In the following we shall use both presented forms of the equations of motion.
On one hand, the Cartesian form (\ref{eqmoxy}) allows better numerical handling
of sphaleronlike
field configurations in which the Higgs field is close to zero at one or
more sites. For this reason we use it for real-time evolution in the bulk of
an open gauge-Higgs system. On the other hand, the gauge-invariant form
(\ref{eqmopol}) involves less degrees of freedom and lends itself easier to
linearization. We therefore use it for the heat bath construction.

As a heat bath we take AHM linearized in the vicinity of one of its
gauge-equivalent vacua, which, as is well known,
is a system of two free fields: the radial
Higgs field $\varrho$ and the gauge field $\varepsilon$ whose masses are
$\sqrt 2$ and $\sqrt\xi$, respectively.
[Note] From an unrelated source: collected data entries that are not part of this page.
(* ===== verification/JsEquiv.v ===== *)
(** * Parsed values up to the order of their properties

    The code reads a parsed object only through [x.k], which returns
    the first property named [k] ([get_prop]).  Two objects with the
    same first property of every name, up to this same relation, are
    then indistinguishable by the program: [jequiv] is this relation,
    declared as stdpp's [Equiv] of [jsval] (notation [≡]), an
    equivalence.  A reordering of the attributes and child elements
    of distinct names of an XML element, which leaves the parsed
    document unchanged as a document, gives [≡] values
    ([JObj_equiv_perm]).

    Completions are compared with [res_equiv]: the same exception, or
    results related by [≡].  The [Proper] instances state that the
    operations of [JsValue] and [ParseInt] respect [≡]; the components
    prove the same of [parseCategories], [mapToIndexer] and [get] with
    them, rewriting with [≡] where the goal allows it. *)

From Stdlib Require Import Setoid Morphisms.
From stdpp Require Import base list strings sets.
From S2P Require Import Prelude JsNumber JsValue ParseInt.

Local Open Scope js_scope.

(** ** The relation *)

#[local] Set Warnings "-register-all".
Inductive jequiv : jsval -> jsval -> Prop :=
| JUndefined_equiv : jequiv JUndefined JUndefined
| JNull_equiv : jequiv JNull JNull
| JBool_equiv b : jequiv (JBool b) (JBool b)
| JNum_equiv n : jequiv (JNum n) (JNum n)
| JStr_equiv s : jequiv (JStr s) (JStr s)
| JArr_equiv l1 l2 : Forall2 jequiv l1 l2 -> jequiv (JArr l1) (JArr l2)
| JObj_equiv ps qs :
    (forall k, option_Forall2 jequiv (lookup_prop k ps) (lookup_prop k qs)) ->
    jequiv (JObj ps) (JObj qs).

#[export] Instance jsval_equiv : Equiv jsval := jequiv.

(** Completions up to a relation on their results. *)
Inductive res_Forall2 {A B} (R : A -> B -> Prop) : res A -> res B -> Prop :=
| Ok_Forall2 a b : R a b -> res_Forall2 R (Ok a) (Ok b)
| Throw_Forall2 e : res_Forall2 R (Throw e) (Throw e).

#[export] Instance res_equiv `{Equiv A} : Equiv (res A) := res_Forall2 (≡).

(** ** Lemmas on [lookup_prop] *)

Lemma lookup_prop_Forall (P : jsval -> Prop) (k : string) (ps : list (string * jsval)) v :
  Forall (fun kv => P kv.2) ps -> lookup_prop k ps = Some v -> P v.
Proof.
  induction 1 as [|[k' w] ps Hw _ IH]; simpl; [discriminate|].
  destruct (String.eqb k k'); [by intros [= <-]|done].
Qed.

Lemma lookup_prop_elem_of (k : string) (ps : list (string * jsval)) v :
  NoDup ps.*1 -> lookup_prop k ps = Some v <-> (k, v) ∈ ps.
Proof.
  induction ps as [|[k' w] ps IH]; simpl; intros Hnd.
  { split; [discriminate|set_solver]. }
  apply NoDup_cons in Hnd as [Hk' Hnd].
  rewrite elem_of_cons, <-IH by done.
  destruct (String.eqb_spec k k') as [->|Hne].
  - split; [intros [= ->]; by left|].
    intros [[= ->]|Hin]; [done|]. destruct Hk'.
    apply list_elem_of_fmap. exists (k', v). split; [done|by apply IH].
  - split; [by right|]. intros [[= ? ?]|]; [congruence|done].
Qed.

(** Lookups agree on permuted property lists with distinct names. *)
Lemma lookup_prop_perm (k : string) (ps qs : list (string * jsval)) :
  NoDup ps.*1 -> ps ≡ₚ qs -> lookup_prop k ps = lookup_prop k qs.
Proof.
  intros Hnd Hp.
  assert (NoDup qs.*1) as Hnd' by (by rewrite <-Hp).
  destruct (lookup_prop k ps) as [v|] eqn:E.
  - symmetry. apply lookup_prop_elem_of; [done|]. rewrite <-Hp. by apply lookup_prop_elem_of.
  - destruct (lookup_prop k qs) as [v|] eqn:E'; [|done].
    apply lookup_prop_elem_of in E'; [|done]. rewrite <-Hp in E'.
    apply lookup_prop_elem_of in E'; [congruence|done].
Qed.

(** ** [≡] is an equivalence *)

Lemma jequiv_refl (v : jsval) : jequiv v v.
Proof.
  induction v as [| | | | |l IH|ps IH] using jsval_ind'; constructor.
  - by apply Forall_Forall2_diag.
  - intros k. destruct (lookup_prop k ps) eqn:E; constructor.
    by eapply (lookup_prop_Forall (fun v => jequiv v v)).
Qed.

Lemma jequiv_sym (x y : jsval) : jequiv x y -> jequiv y x.
Proof.
  revert y. induction x as [| | | | |l IH|ps IH] using jsval_ind';
    intros y Hxy; inversion Hxy as [| | | | |? l2 Hl|? qs Hk]; subst; constructor.
  - apply Forall2_flip. eapply Forall2_Forall_impl; [exact IH|exact Hl|]. simpl. auto.
  - intros k. specialize (Hk k).
    destruct (lookup_prop k ps) as [v|] eqn:E; inversion Hk; constructor.
    eapply (lookup_prop_Forall (fun v => forall w, jequiv v w -> jequiv w v)); eauto.
Qed.

Lemma jequiv_trans (x y z : jsval) : jequiv x y -> jequiv y z -> jequiv x z.
Proof.
  revert y z. induction x as [| | | | |l IH|ps IH] using jsval_ind';
    intros y z Hxy Hyz; inversion Hxy as [| | | | |? l2 Hl|? qs Hk]; subst;
    inversion Hyz as [| | | | |? l3 Hl'|? rs Hk']; subst; constructor.
  - clear Hxy Hyz. revert l3 Hl'. induction Hl as [|x y l l2 Hxy' Hl IHl]; intros l3 Hl';
      inversion Hl'; subst; inversion IH; subst; constructor; eauto.
  - intros k. specialize (Hk k). specialize (Hk' k).
    destruct (lookup_prop k ps) as [v|] eqn:E; inversion Hk as [v' w Hvw E1 E2|E1 E2];
      rewrite <-E2 in Hk'; inversion Hk'; constructor.
    eapply (lookup_prop_Forall (fun v => forall y z, jequiv v y -> jequiv y z -> jequiv v z)); eauto.
Qed.

#[export] Instance jsval_equivalence : Equivalence (≡@{jsval}).
Proof. split; [exact jequiv_refl|exact jequiv_sym|exact jequiv_trans]. Qed.

#[export] Instance res_equivalence `{Equiv A} : Equivalence (≡@{A}) -> Equivalence (≡@{res A}).
Proof.
  intros [Hr Hs Ht]. split.
  - intros [a|e]; constructor; done.
  - intros ?? []; constructor; by symmetry.
  - intros ??? [] Hyz; inversion Hyz; subst; constructor; by etrans.
Qed.

(** ** Objects up to reordering *)

(** Properties of distinct names in another order. *)
Lemma JObj_equiv_perm (ps qs : list (string * jsval)) :
  NoDup ps.*1 -> ps ≡ₚ qs -> JObj ps ≡ JObj qs.
Proof.
  intros Hnd Hp. constructor. intros k. rewrite (lookup_prop_perm k ps qs) by done. reflexivity.
Qed.

(** ** The operations respect [≡] *)

#[export] Instance get_prop_proper : Proper ((≡) ==> (=) ==> (≡)) get_prop.
Proof.
  intros x y Hxy k ? <-. inversion Hxy as [| | | | | |ps qs Hk]; subst; try reflexivity.
  simpl. specialize (Hk k). destruct Hk; constructor; [done|reflexivity].
Qed.

#[export] Instance truthy_proper : Proper ((≡) ==> (=)) truthy.
Proof. intros x y Hxy. by inversion Hxy. Qed.

#[export] Instance is_array_proper : Proper ((≡) ==> (=)) is_array.
Proof. intros x y Hxy. by inversion Hxy. Qed.

(** The [≡] values print alike, arrays element by element. *)
#[export] Instance to_string_proper : Proper ((≡) ==> (=)) to_string.
Proof.
  intros x. induction x as [| | | | |l IH|ps IH] using jsval_ind';
    intros y Hxy; inversion Hxy as [| | | | |? l2 Hl|? qs Hk]; subst; try done.
  - clear Hxy. induction Hl as [|x y l l2 Hxy Hl IHl]; [done|].
    inversion IH as [|? ? Hx IH']; subst.
    assert ((match x with JUndefined | JNull => Ok "" | _ => to_string x end : res string)
            = match y with JUndefined | JNull => Ok "" | _ => to_string y end) as Hhd
      by (inversion Hxy; subst; try done; by apply Hx).
    cbn [to_string]. rewrite Hhd.
    destruct Hl as [|x' y' l l2]; [done|].
    specialize (IHl IH'). cbn [to_string] in IHl. by rewrite IHl.
  - simpl. specialize (Hk "toString"). by inversion Hk.
Qed.

#[export] Instance parseInt_proper : Proper ((≡) ==> (=)) parseInt.
Proof. intros x y Hxy. unfold parseInt. by rewrite Hxy. Qed.

(** [bind] of [≡] completions and continuations. *)
Lemma bind_equiv `{Equiv A, Equiv B} (r1 r2 : res A) (f g : A -> res B) :
  r1 ≡ r2 -> (forall a b, a ≡ b -> f a ≡ g b) -> bind r1 f ≡ bind r2 g.
Proof. intros [a b Hab|e] Hfg; simpl; [by apply Hfg|constructor]. Qed.

(** [bind] of [≡] completions and of continuations that agree on [≡]
    arguments. *)
Lemma bind_equiv_eq `{Equiv A} {B} (r1 r2 : res A) (f g : A -> res B) :
  r1 ≡ r2 -> (forall a b, a ≡ b -> f a = g b) -> bind r1 f = bind r2 g.
Proof. intros [a b Hab|e] Hfg; simpl; [by apply Hfg|done]. Qed.

(** [Array.prototype.map] with callbacks that respect the relations. *)
Lemma js_map_equiv {A B} (R : A -> A -> Prop) (S : B -> B -> Prop) (f g : A -> res B) l1 l2 :
  Forall2 R l1 l2 -> (forall a b, R a b -> res_Forall2 S (f a) (g b)) ->
  res_Forall2 (Forall2 S) (js_map f l1) (js_map g l2).
Proof.
  intros Hl Hfg. induction Hl as [|x y l1 l2 Hxy _ IH]; simpl; [by repeat constructor|].
  destruct (Hfg x y Hxy) as [a b Hab|e]; [|constructor].
  destruct IH; constructor. by constructor.
Qed.

Lemma call_map_equiv {B} (S : B -> B -> Prop) (c : string) (v w : jsval) (f g : jsval -> res B) :
  v ≡ w -> (forall a b, a ≡ b -> res_Forall2 S (f a) (g b)) ->
  res_Forall2 (Forall2 S) (call_map c v f) (call_map c w g).
Proof.
  intros Hvw Hfg. inversion Hvw as [| | | | |l1 l2 Hl|]; subst; simpl; try constructor.
  by apply js_map_equiv with (R := (≡)).
Qed.

Lemma res_Forall2_list_equiv `{Equiv A} (r1 r2 : res (list A)) :
  res_Forall2 (Forall2 (≡)) r1 r2 -> r1 ≡ r2.
Proof. intros [l1 l2 Hl|e]; constructor. by apply list_equiv_Forall2. Qed.

(** A property read from [≡] objects, defaulting to undefined. *)
Lemma default_equiv (o1 o2 : option jsval) :
  option_Forall2 (≡) o1 o2 -> default JUndefined o1 ≡ default JUndefined o2.
Proof. intros [x y Hxy|]; [done|reflexivity]. Qed.

(** A completion [≡] to an exception is that exception. *)
Lemma res_equiv_Throw `{Equiv A} (r : res A) (e : exn) : r ≡ Throw e -> r = Throw e.
Proof. by inversion 1. Qed.
(* ===== verification/Xml.v ===== *)
(** * XML documents and the layout fast-xml-parser gives them

    [get] hands the body of the response to [parse(data, parseOpts)]
    of fast-xml-parser, with [attributeNamePrefix: ''] and
    [ignoreAttributes: false].  This file models the documents Jackett
    sends: elements with attributes and child elements ([XElem]), and
    elements holding text only ([XText]); [print_xml] writes them as
    text.  [xml_value] is the value the library builds from an
    element, as its documentation and [node2json] describe it:

    - an element with no attribute and no child is the empty string;
    - an element holding only text is the value of its text (the
      library trims and may convert it to a number or a boolean; the
      conversion is a parameter, [text_value]);
    - otherwise an object: one property per attribute (a string, the
      name without prefix) and one per child tag, holding the child's
      value when the tag occurs once and the array of the values, in
      order, when it occurs more than once; a child overwrites an
      attribute of the same name.

    [XmlParserLaws] is this promise of the parser to the client,
    stated up to [≡] (the client cannot see the order of the
    properties, [JsEquiv]) for well-formed documents ([xml_wf]: names
    made of name characters, distinct attribute names, no markup
    characters in values and text, which the library would keep
    escaped). *)

From Stdlib Require Import Ascii.
From stdpp Require Import base list strings sets.
From S2P Require Import Prelude JsValue JsEquiv Categories Async.

Local Open Scope js_scope.

(** ** Documents *)

#[local] Set Warnings "-register-all".
Inductive xml :=
| XElem (tag : string) (attrs : list (string * string)) (children : list xml)
| XText (tag : string) (text : string).

Definition xml_tag (d : xml) : string :=
  match d with XElem t _ _ | XText t _ => t end.

(** Induction with a hypothesis for every child. *)
Definition xml_ind' (P : xml -> Prop)
  (fE : forall t attrs kids, Forall P kids -> P (XElem t attrs kids))
  (fT : forall t s, P (XText t s)) : forall d, P d :=
  fix F d :=
    match d with
    | XElem t attrs kids =>
        fE t attrs kids ((fix G l : Forall P l :=
                            match l with
                            | [] => List.Forall_nil _
                            | x :: xs => List.Forall_cons _ x xs (F x) (G xs)
                            end) kids)
    | XText t s => fT t s
    end.

(** ** Printing *)

Definition quote : ascii := Ascii.ascii_of_nat 34.

(** [ name="value"] *)
Definition print_attr (a : string * string) : list ascii :=
  " "%char :: String.list_ascii_of_string a.1 ++
  "="%char :: quote :: String.list_ascii_of_string a.2 ++ [quote].

(** [</tag>] *)
Definition close_tag (t : string) : list ascii :=
  "<"%char :: "/"%char :: String.list_ascii_of_string t ++ [">"%char].

Fixpoint print_xml_l (d : xml) : list ascii :=
  match d with
  | XElem t attrs kids =>
      "<"%char :: String.list_ascii_of_string t ++ concat (map print_attr attrs) ++
      ">"%char :: concat (map print_xml_l kids) ++ close_tag t
  | XText t s =>
      "<"%char :: String.list_ascii_of_string t ++
      ">"%char :: String.list_ascii_of_string s ++ close_tag t
  end.

Definition print_xml (d : xml) : string := String.string_of_list_ascii (print_xml_l d).

(** ** Well-formed documents *)

(** Characters of tag and attribute names. *)
Definition name_char (c : ascii) : bool :=
  negb (existsb (Ascii.eqb c) [" "%char; ">"%char; "<"%char; "="%char; "/"%char; quote; "&"%char]).

(** Characters of attribute values and text. *)
Definition text_char (c : ascii) : bool :=
  negb (existsb (Ascii.eqb c) ["<"%char; ">"%char; "&"%char; quote]).

Definition is_name (s : string) : bool :=
  negb (String.eqb s "") && forallb name_char (String.list_ascii_of_string s).

Definition is_value (s : string) : bool := forallb text_char (String.list_ascii_of_string s).

Fixpoint xml_wf (d : xml) : bool :=
  match d with
  | XElem t attrs kids =>
      is_name t && forallb (fun a => is_name a.1 && is_value a.2) attrs &&
      bool_decide (NoDup attrs.*1) && forallb xml_wf kids
  | XText t s => is_name t && negb (String.eqb s "") && is_value s
  end.

(** ** The layout of fast-xml-parser *)

Definition attr_props (attrs : list (string * string)) : list (string * jsval) :=
  map (fun a => (a.1, JStr a.2)) attrs.

(** One property per child tag: the value of a single child, the array
    of the values of repeated ones. *)
Definition group_children (ps : list (string * jsval)) : list (string * jsval) :=
  map (fun k => (k, default JUndefined (xml_children (filter (fun kv => kv.1 = k) ps).*2)))
      (remove_dups ps.*1).

Fixpoint xml_value (text_value : string -> jsval) (d : xml) : jsval :=
  match d with
  | XText _ s => text_value s
  | XElem _ [] [] => JStr ""
  | XElem _ attrs kids =>
      JObj (group_children (map (fun c => (xml_tag c, xml_value text_value c)) kids)
            ++ attr_props attrs)
  end.

(** What [parse] promises for the options of [parseOpts]: a
    well-formed document becomes an object with one property, named
    after the root element, holding the root's value. *)
Class XmlParserLaws `{XmlParser} := {
  text_value : string -> jsval;
  parse_document (opts : ParseOptions) (d : xml) :
    attributeNamePrefix opts = "" -> ignoreAttributes opts = false -> xml_wf d = true ->
    xml_parse opts (print_xml d) ≡ JObj [(xml_tag d, xml_value text_value d)]
}.

(** ** Reading the layout *)

Lemma lookup_prop_map_keys (k : string) (l : list string) (f : string -> jsval) :
  lookup_prop k (map (fun k' => (k', f k')) l) = if decide (k ∈ l) then Some (f k) else None.
Proof.
  induction l as [|k' l IH]; simpl.
  - repeat case_decide; set_solver || done.
  - destruct (String.eqb_spec k k') as [->|Hne].
    + by rewrite decide_True by set_solver.
    + rewrite IH. repeat case_decide; set_solver || done.
Qed.

(** The property of a child tag: present exactly for the tags of the
    children. *)
Lemma lookup_prop_group (k : string) (ps : list (string * jsval)) :
  lookup_prop k (group_children ps) =
    if decide (k ∈ ps.*1)
    then Some (default JUndefined (xml_children (filter (fun kv => kv.1 = k) ps).*2))
    else None.
Proof.
  unfold group_children. rewrite lookup_prop_map_keys.
  case_decide as H1; case_decide as H2; try done; exfalso;
    rewrite elem_of_remove_dups in H1; tauto.
Qed.

(** Children of one tag make one property. *)
Lemma group_children_same (t : string) (vs : list jsval) :
  vs <> [] -> group_children (map (fun v => (t, v)) vs) = [(t, default JUndefined (xml_children vs))].
Proof.
  intros Hne. unfold group_children.
  assert (Hk : remove_dups (map (fun v => (t, v)) vs).*1 = [t]).
  { induction vs as [|v [|w ws] IH]; [done|done|]. simpl.
    case_match; [|exfalso; match goal with Hd : ¬ _ |- _ => apply Hd end; constructor].
    simpl in IH. apply IH. discriminate. }
  assert (Hf : filter (fun kv : string * jsval => kv.1 = t) (map (fun v => (t, v)) vs)
               = map (fun v => (t, v)) vs).
  { clear Hne Hk. induction vs as [|v vs IH]; [done|]. simpl.
    rewrite filter_cons, decide_True by done. by rewrite IH. }
  assert (Hs : (map (fun v => (t, v)) vs).*2 = vs).
  { clear. induction vs as [|v vs IH]; [done|]. cbn. f_equal. exact IH. }
  rewrite Hk. cbn [map]. by rewrite Hf, Hs.
Qed.

Lemma lookup_prop_app (k : string) (ps qs : list (string * jsval)) :
  lookup_prop k (ps ++ qs) =
    match lookup_prop k ps with Some v => Some v | None => lookup_prop k qs end.
Proof. induction ps as [|[k' v] ps IH]; simpl; [done|]. by destruct (String.eqb k k'). Qed.

(** Children laid out from [≡] values are [≡]. *)
Lemma xml_children_equiv (l1 l2 : list jsval) :
  Forall2 (≡) l1 l2 -> default JUndefined (xml_children l1) ≡ default JUndefined (xml_children l2).
Proof.
  intros Hl. destruct Hl as [|x y [|x' l1] [|y' l2] Hxy Hl]; simpl; try done; try reflexivity;
    try (inversion Hl; done). constructor. by constructor.
Qed.

Lemma filter_absent (k : string) (ps : list (string * jsval)) :
  k ∉ ps.*1 -> filter (fun kv => kv.1 = k) ps = [].
Proof.
  induction ps as [|[k' v] ps IH]; intros Hk; [done|]. simpl in Hk.
  rewrite filter_cons, decide_False by set_solver. apply IH. set_solver.
Qed.

(** The property of a tag that exactly one child has is that child's
    value; a tag no child has gives no property. *)
Lemma lookup_prop_group_single (k : string) (v : jsval) (ps1 ps2 : list (string * jsval)) :
  k ∉ (ps1 ++ ps2).*1 -> lookup_prop k (group_children (ps1 ++ (k, v) :: ps2)) = Some v.
Proof.
  intros Hk. rewrite lookup_prop_group, decide_True by (rewrite fmap_app; simpl; set_solver).
  rewrite filter_app, filter_cons, decide_True by done.
  rewrite fmap_app in Hk. rewrite !filter_absent by set_solver. done.
Qed.

Lemma lookup_prop_group_absent (k : string) (ps : list (string * jsval)) :
  k ∉ ps.*1 -> lookup_prop k (group_children ps) = None.
Proof. intros Hk. by rewrite lookup_prop_group, decide_False. Qed.

(** The value of an element with an attribute or a child. *)
Lemma xml_value_elem (tv : string -> jsval) (t : string) (attrs : list (string * string)) (kids : list xml) :
  attrs <> [] \/ kids <> [] ->
  xml_value tv (XElem t attrs kids) =
    JObj (group_children (map (fun c => (xml_tag c, xml_value tv c)) kids) ++ attr_props attrs).
Proof. intros [H|H]; destruct attrs, kids; done. Qed.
Those are coupled at the boundary
site of the AHM ((\ref{hxy}) or (\ref{hpol})) each to its interacting
counterpart, {\it i.e.} $\varrho$ to $\rho$, and $\varepsilon$ to $\epsilon$.
Suppose for definiteness that the left boundary of the interacting system
separating it from the linear heat bath is at $j=0$ site of the chain. The
field equations at the boundary are then modified compared to
(\ref{eqmopol}), namely, the second and the fourth equation of (\ref{eqmopol})
are replaced by
\begin{eqnarray}
\dot b_{-1,0}&=&{1\over a}\left(\epsilon_{0,1}-2*\epsilon_{-1,0}\right)
-a\xi\epsilon_{-1,0}+D(\sqrt\xi,[\epsilon_{-1,0}])+F(\sqrt\xi,t),\nonumber\\
\dot\pi^\rho_0&=&{1\over a}\left(\rho_1\cos b_{0,1}-2\rho_0+1\right)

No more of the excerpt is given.